Task to complete ▸ Please output exactly the part of the records below that opens with the line containing "with the address" and closes with the line containing "axios_get requestedVersion installerExtension", both lines included, and nothing else.

(Listed records begins)

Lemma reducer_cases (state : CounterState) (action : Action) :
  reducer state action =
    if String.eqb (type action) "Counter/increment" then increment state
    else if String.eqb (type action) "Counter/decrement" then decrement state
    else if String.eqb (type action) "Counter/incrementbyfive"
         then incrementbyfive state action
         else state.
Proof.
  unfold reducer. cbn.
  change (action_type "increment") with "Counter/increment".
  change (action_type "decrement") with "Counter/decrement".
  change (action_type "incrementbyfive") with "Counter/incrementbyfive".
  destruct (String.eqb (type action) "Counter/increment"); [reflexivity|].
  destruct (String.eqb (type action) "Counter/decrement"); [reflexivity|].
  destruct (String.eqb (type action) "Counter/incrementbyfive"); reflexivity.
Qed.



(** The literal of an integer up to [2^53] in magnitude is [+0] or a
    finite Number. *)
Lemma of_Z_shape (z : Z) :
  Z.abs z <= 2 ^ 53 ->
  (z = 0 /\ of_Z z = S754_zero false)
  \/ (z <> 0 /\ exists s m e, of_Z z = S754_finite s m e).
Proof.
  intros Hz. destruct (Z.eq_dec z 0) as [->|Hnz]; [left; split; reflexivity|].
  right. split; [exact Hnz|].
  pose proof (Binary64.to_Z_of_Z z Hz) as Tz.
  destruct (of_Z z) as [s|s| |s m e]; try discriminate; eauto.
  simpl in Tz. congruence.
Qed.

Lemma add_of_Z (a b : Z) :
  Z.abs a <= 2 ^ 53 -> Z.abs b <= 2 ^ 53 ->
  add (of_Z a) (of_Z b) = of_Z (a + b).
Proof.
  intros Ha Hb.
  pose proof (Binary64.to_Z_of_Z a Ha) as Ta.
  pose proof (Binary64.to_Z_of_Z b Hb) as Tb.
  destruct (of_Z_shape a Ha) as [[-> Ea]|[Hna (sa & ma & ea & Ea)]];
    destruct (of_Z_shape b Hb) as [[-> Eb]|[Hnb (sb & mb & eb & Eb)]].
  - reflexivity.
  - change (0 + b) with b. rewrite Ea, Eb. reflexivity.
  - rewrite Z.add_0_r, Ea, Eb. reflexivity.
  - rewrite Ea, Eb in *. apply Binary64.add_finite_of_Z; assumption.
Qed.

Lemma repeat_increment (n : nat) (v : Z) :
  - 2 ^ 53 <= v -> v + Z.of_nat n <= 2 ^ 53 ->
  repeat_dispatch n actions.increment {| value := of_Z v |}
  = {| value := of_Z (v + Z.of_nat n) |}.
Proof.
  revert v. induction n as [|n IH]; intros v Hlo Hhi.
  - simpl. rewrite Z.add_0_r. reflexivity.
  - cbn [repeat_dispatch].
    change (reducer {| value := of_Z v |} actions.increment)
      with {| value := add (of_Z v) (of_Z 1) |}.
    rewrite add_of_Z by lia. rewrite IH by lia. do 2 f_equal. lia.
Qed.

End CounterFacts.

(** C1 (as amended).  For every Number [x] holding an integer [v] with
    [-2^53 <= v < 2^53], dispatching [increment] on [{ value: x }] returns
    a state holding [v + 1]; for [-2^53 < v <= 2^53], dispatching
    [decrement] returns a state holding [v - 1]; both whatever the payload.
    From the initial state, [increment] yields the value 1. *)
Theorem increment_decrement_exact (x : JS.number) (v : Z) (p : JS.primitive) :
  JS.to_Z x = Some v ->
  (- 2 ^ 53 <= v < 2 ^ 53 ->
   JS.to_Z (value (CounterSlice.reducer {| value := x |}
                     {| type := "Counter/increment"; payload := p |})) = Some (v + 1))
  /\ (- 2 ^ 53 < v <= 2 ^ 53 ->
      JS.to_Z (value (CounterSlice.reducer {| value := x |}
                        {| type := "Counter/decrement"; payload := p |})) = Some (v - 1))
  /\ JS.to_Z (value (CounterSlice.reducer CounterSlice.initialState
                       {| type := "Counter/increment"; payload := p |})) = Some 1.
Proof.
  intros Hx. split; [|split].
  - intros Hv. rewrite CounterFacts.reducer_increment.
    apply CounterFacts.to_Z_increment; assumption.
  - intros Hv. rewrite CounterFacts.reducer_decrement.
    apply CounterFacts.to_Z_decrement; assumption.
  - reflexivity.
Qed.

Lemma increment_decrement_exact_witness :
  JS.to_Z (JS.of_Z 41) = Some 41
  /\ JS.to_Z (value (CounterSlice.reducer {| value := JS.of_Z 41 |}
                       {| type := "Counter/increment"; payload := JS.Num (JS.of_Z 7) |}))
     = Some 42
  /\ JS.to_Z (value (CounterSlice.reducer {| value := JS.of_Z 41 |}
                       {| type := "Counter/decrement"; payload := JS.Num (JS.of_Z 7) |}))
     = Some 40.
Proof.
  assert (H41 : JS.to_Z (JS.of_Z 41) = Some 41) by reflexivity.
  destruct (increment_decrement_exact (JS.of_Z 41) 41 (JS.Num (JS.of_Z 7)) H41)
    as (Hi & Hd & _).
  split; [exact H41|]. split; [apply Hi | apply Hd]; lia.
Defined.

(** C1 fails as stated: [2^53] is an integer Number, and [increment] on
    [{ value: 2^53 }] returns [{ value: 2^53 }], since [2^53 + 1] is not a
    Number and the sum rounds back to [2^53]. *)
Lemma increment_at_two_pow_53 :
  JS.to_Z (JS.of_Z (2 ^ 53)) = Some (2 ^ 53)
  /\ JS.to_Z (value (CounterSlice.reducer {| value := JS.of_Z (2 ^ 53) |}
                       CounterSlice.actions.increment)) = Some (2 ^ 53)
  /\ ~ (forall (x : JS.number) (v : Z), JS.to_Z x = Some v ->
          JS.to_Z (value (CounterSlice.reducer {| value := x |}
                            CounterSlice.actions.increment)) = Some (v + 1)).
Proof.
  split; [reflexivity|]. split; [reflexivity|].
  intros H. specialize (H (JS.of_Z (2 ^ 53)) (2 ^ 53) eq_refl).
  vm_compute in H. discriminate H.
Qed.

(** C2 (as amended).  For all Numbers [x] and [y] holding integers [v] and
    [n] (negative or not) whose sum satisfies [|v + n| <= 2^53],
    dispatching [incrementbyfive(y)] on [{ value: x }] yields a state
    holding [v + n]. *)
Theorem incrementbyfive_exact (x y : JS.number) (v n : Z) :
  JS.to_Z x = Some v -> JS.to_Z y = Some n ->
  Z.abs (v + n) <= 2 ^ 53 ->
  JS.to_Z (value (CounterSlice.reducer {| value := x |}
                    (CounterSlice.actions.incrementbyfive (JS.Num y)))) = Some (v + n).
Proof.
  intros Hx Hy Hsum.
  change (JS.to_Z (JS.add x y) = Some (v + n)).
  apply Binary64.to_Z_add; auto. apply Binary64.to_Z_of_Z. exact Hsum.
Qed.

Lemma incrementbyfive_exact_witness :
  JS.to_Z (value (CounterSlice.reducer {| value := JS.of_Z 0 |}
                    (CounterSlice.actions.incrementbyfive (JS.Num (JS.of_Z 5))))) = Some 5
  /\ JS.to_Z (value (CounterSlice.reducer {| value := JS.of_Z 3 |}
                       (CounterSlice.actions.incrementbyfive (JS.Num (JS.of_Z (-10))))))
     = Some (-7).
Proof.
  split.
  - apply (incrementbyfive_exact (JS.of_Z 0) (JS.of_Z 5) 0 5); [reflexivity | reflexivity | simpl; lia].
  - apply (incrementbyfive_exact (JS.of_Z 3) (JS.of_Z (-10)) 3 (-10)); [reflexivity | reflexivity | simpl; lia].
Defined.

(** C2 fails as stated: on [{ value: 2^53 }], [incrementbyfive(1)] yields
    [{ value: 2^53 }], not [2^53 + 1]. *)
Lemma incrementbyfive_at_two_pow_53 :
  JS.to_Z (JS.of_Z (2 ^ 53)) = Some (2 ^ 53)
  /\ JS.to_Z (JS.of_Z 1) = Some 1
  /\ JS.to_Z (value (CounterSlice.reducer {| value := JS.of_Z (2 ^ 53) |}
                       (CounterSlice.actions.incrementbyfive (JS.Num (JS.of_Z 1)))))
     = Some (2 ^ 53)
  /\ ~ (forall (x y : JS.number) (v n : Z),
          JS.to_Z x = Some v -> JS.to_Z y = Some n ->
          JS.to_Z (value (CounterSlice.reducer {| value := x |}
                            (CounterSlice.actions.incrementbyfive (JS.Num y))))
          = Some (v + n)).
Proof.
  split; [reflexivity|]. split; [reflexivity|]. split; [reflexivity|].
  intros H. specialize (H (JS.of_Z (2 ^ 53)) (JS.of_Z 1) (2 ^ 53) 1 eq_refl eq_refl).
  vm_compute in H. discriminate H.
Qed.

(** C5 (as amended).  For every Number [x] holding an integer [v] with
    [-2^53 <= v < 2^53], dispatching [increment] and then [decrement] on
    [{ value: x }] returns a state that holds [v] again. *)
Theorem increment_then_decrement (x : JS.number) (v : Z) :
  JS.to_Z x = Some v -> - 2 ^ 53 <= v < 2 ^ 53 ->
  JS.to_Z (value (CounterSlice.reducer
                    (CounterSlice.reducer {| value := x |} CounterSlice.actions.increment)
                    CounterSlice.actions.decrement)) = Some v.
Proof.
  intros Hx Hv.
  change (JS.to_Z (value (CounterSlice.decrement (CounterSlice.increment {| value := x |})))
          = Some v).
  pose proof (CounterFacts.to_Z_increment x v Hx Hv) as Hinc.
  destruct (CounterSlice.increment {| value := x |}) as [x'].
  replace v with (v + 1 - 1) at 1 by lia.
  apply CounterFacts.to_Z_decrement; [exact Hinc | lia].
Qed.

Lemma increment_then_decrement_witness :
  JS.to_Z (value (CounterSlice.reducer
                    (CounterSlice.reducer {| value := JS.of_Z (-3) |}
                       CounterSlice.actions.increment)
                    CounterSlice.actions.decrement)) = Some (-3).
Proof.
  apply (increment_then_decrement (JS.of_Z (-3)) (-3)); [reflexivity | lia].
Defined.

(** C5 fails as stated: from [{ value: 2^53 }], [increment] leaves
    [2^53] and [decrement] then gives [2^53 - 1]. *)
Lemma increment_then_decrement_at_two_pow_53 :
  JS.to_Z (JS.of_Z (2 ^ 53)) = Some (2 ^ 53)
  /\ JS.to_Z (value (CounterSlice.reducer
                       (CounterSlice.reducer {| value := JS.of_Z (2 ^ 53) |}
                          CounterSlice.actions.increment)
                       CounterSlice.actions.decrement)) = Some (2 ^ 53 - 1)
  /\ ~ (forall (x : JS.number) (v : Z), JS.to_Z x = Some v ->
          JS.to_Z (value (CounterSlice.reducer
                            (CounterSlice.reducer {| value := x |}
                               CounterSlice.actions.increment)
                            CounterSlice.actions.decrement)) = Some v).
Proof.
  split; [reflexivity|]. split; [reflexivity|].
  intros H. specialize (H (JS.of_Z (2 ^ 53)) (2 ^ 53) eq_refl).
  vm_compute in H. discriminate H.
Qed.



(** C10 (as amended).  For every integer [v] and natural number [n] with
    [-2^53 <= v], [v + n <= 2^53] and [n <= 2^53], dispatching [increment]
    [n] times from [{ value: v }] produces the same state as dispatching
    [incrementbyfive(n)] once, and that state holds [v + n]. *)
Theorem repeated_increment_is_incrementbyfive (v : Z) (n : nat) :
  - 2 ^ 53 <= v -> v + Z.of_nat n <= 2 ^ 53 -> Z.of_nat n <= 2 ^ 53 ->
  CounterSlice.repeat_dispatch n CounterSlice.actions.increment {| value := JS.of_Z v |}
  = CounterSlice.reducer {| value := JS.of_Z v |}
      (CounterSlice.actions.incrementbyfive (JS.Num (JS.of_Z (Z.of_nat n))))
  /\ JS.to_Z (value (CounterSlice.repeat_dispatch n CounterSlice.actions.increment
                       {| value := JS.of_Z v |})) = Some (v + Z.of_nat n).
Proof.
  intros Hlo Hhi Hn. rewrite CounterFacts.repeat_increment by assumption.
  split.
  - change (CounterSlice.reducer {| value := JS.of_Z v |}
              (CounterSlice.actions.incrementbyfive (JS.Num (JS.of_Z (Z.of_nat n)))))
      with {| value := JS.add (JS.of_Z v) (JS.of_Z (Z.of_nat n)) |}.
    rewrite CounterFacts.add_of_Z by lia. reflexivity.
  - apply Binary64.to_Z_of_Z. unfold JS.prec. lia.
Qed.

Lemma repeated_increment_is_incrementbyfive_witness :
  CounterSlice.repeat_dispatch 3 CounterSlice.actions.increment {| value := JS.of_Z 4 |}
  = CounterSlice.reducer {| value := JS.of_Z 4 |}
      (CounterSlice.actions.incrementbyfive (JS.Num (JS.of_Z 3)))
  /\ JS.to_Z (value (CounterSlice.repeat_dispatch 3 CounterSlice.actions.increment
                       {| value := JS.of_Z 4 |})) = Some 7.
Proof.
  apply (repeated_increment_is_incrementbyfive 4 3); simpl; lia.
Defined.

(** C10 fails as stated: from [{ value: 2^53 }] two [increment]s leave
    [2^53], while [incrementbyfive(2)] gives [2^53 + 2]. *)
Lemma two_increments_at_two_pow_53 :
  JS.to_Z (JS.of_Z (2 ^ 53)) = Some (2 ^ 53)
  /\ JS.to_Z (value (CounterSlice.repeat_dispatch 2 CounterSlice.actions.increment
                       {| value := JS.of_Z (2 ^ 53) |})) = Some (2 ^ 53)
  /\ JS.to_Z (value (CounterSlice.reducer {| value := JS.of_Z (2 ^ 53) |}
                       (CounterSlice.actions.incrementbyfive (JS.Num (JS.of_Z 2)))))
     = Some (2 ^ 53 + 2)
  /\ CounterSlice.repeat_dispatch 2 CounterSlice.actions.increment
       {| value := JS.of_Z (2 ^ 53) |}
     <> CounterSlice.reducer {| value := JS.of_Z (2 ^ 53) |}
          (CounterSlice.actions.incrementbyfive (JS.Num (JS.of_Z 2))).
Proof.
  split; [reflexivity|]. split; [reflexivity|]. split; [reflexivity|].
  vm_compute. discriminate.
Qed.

(Listed records ends)
(Listed records begins)

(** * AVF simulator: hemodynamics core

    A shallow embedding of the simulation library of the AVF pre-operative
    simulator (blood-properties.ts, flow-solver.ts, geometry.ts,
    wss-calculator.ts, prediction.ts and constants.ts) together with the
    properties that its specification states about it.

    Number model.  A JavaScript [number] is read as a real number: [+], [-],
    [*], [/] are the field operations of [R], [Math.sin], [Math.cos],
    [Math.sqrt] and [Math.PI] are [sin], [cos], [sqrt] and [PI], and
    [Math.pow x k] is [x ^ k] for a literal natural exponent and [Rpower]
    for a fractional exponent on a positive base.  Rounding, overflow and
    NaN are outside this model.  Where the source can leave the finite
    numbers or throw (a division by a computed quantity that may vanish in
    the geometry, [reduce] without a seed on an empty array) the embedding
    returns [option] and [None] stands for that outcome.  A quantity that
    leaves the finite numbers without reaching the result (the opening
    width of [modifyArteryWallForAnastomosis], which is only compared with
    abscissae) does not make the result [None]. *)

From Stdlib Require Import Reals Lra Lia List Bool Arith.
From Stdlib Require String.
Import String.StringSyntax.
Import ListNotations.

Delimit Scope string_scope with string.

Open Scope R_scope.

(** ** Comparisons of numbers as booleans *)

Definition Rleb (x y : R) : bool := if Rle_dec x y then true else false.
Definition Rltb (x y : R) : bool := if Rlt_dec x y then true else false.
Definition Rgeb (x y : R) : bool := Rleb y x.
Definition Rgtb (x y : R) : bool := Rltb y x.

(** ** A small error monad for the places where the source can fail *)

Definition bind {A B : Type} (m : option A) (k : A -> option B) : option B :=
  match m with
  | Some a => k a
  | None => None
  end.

(Listed records ends)
(Listed records begins)

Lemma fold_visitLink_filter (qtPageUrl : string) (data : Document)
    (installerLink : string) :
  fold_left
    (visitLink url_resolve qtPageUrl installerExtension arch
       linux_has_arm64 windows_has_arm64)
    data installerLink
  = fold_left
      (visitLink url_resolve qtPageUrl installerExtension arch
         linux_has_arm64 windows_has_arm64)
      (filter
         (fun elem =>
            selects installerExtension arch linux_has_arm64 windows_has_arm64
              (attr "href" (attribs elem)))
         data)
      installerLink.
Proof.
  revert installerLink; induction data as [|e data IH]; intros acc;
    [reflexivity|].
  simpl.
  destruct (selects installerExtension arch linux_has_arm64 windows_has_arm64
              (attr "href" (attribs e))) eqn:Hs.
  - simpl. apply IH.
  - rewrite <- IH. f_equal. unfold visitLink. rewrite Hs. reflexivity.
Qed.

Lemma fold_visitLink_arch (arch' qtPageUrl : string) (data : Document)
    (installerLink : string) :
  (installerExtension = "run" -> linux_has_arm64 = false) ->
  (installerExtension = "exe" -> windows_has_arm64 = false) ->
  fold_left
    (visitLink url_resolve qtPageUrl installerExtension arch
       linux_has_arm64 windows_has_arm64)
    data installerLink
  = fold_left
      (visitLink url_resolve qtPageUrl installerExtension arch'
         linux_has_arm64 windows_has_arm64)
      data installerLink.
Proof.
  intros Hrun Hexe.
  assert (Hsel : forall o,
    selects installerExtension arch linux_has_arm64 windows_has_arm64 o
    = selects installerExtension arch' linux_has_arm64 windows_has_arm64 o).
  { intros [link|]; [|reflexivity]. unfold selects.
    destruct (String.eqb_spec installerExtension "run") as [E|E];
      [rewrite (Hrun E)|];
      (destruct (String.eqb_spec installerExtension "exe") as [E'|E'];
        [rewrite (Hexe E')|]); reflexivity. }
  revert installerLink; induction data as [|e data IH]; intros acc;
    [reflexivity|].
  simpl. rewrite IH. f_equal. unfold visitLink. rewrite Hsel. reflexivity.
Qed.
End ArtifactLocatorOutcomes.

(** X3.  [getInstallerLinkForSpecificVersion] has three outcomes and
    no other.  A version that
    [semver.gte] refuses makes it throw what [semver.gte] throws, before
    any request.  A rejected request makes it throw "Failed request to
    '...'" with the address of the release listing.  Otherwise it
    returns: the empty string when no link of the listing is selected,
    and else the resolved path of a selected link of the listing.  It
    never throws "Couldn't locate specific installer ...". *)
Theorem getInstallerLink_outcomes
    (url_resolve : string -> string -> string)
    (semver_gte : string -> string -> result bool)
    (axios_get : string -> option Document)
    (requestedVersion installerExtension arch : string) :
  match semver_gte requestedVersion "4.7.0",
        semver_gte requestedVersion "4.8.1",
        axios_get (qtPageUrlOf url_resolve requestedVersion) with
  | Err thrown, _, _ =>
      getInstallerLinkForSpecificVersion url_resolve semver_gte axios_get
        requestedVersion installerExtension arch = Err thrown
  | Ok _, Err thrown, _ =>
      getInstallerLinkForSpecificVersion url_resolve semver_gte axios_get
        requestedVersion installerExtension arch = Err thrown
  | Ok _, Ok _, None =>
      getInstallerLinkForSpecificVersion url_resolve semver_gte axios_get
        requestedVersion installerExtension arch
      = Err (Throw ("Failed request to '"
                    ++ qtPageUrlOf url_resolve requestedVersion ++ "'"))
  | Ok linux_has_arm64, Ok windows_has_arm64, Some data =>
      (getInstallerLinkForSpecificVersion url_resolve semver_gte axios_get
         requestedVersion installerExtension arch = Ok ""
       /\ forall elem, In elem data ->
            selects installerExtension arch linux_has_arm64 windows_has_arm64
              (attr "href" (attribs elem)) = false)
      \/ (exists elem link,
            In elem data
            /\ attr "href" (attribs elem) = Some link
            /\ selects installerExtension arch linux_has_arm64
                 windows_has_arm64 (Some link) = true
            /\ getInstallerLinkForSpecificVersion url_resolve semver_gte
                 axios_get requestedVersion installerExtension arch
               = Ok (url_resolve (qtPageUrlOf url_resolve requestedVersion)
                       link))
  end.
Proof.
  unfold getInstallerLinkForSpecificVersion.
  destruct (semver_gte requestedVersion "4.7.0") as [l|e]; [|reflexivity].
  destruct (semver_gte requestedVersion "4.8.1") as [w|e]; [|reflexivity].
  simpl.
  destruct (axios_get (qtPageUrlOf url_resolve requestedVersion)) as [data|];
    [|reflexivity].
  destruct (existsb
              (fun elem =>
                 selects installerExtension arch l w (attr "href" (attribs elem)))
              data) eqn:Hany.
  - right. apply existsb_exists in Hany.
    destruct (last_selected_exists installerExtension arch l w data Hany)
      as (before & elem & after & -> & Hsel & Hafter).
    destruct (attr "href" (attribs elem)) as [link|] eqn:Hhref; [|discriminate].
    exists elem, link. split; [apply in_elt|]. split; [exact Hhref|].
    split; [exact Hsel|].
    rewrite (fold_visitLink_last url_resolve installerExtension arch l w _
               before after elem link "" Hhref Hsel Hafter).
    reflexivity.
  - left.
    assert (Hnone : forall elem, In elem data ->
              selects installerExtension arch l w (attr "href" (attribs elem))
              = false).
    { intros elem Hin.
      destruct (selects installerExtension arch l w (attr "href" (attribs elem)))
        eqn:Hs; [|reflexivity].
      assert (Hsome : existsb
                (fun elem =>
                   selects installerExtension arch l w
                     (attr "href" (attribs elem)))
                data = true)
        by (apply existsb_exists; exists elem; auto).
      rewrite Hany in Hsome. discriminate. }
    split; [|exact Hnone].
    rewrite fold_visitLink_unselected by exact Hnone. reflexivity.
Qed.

(Listed records ends)

Answer section ▸
    '...'" with the address of the release listing.  Otherwise it
    returns: the empty string when no link of the listing is selected,
    and else the resolved path of a selected link of the listing.  It
    never throws "Couldn't locate specific installer ...". *)
Theorem getInstallerLink_outcomes
    (url_resolve : string -> string -> string)
    (semver_gte : string -> string -> result bool)
    (axios_get : string -> option Document)
    (requestedVersion installerExtension arch : string) :
  match semver_gte requestedVersion "4.7.0",
        semver_gte requestedVersion "4.8.1",
        axios_get (qtPageUrlOf url_resolve requestedVersion) with
  | Err thrown, _, _ =>
      getInstallerLinkForSpecificVersion url_resolve semver_gte axios_get
        requestedVersion installerExtension arch = Err thrown
  | Ok _, Err thrown, _ =>
      getInstallerLinkForSpecificVersion url_resolve semver_gte axios_get
        requestedVersion installerExtension arch = Err thrown
  | Ok _, Ok _, None =>
      getInstallerLinkForSpecificVersion url_resolve semver_gte axios_get
        requestedVersion installerExtension arch
      = Err (Throw ("Failed request to '"
                    ++ qtPageUrlOf url_resolve requestedVersion ++ "'"))
  | Ok linux_has_arm64, Ok windows_has_arm64, Some data =>
      (getInstallerLinkForSpecificVersion url_resolve semver_gte axios_get
         requestedVersion installerExtension arch = Ok ""
       /\ forall elem, In elem data ->
            selects installerExtension arch linux_has_arm64 windows_has_arm64
              (attr "href" (attribs elem)) = false)
      \/ (exists elem link,
            In elem data
            /\ attr "href" (attribs elem) = Some link
            /\ selects installerExtension arch linux_has_arm64
                 windows_has_arm64 (Some link) = true
            /\ getInstallerLinkForSpecificVersion url_resolve semver_gte
                 axios_get requestedVersion installerExtension arch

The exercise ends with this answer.